▶ _Problem statement_: Find the line that contains "with (sc_data w)." in the entries below. Write out that line and all that follow it, unchanged and alone.

▶ _Information given_:

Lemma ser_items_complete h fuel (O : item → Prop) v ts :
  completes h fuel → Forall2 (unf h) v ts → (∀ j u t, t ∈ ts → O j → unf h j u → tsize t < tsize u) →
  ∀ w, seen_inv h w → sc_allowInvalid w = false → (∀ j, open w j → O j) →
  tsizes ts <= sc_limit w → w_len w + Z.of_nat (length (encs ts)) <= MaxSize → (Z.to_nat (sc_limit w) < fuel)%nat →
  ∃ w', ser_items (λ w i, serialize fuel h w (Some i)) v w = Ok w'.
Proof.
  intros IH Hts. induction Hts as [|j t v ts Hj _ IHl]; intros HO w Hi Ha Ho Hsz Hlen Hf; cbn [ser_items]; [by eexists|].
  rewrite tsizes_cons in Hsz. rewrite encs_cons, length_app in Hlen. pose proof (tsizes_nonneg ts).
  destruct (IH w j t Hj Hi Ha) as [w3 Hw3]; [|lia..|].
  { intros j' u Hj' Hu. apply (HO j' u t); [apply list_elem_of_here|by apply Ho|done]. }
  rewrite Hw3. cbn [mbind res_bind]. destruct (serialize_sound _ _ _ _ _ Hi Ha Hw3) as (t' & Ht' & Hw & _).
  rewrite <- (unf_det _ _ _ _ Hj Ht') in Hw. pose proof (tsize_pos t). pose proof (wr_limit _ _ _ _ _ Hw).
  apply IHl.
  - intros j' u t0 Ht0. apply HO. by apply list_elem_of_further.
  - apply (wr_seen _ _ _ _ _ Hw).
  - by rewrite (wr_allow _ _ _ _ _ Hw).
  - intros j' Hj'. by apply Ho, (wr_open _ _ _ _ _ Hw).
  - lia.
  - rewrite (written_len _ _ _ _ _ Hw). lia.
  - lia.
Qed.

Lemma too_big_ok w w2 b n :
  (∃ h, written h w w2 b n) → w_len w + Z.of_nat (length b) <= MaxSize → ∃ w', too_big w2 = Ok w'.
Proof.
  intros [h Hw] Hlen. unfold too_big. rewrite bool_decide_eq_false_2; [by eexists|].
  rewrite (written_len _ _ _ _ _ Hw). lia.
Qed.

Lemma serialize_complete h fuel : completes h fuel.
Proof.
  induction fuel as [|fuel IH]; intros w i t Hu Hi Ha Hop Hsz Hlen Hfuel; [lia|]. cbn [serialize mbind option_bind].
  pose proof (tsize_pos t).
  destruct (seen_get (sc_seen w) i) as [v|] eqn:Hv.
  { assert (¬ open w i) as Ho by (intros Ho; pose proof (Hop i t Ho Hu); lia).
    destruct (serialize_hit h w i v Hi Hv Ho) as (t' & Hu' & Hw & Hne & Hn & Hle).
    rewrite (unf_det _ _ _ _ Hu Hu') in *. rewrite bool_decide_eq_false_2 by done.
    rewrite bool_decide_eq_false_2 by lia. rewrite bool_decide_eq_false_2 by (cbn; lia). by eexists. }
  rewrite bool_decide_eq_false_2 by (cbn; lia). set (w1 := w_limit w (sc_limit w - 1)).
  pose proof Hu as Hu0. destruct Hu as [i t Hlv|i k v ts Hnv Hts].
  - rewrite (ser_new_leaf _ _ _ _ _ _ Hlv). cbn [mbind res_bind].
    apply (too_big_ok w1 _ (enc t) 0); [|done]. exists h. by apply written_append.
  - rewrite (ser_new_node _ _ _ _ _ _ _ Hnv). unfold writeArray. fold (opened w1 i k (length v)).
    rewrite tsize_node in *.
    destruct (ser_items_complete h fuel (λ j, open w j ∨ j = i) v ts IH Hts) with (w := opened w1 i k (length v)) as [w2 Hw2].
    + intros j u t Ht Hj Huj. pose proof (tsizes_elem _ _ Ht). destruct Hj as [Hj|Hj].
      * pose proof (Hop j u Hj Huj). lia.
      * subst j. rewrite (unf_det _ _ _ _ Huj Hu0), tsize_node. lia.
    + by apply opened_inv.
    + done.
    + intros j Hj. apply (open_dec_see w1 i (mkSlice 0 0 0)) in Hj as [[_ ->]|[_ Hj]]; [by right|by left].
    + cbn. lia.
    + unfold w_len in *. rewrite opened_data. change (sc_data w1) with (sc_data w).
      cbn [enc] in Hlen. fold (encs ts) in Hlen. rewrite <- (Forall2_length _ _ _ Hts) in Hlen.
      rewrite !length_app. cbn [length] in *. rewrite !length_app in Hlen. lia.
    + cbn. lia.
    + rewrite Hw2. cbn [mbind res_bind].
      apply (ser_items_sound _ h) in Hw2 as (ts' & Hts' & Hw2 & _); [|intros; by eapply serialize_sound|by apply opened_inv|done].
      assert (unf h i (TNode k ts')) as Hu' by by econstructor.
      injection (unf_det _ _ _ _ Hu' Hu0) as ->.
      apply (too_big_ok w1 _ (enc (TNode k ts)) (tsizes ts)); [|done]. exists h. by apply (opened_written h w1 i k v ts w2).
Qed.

▶ _Reply to the exercise_:
    + unfold w_len in *. rewrite opened_data. change (sc_data w1) with (sc_data w).
      cbn [enc] in Hlen. fold (encs ts) in Hlen. rewrite <- (Forall2_length _ _ _ Hts) in Hlen.
      rewrite !length_app. cbn [length] in *. rewrite !length_app in Hlen. lia.
    + cbn. lia.
    + rewrite Hw2. cbn [mbind res_bind].
      apply (ser_items_sound _ h) in Hw2 as (ts' & Hts' & Hw2 & _); [|intros; by eapply serialize_sound|by apply opened_inv|done].
      assert (unf h i (TNode k ts')) as Hu' by by econstructor.
      injection (unf_det _ _ _ _ Hu' Hu0) as ->.
      apply (too_big_ok w1 _ (enc (TNode k ts)) (tsizes ts)); [|done]. exists h. by apply (opened_written h w1 i k v ts w2).
Qed.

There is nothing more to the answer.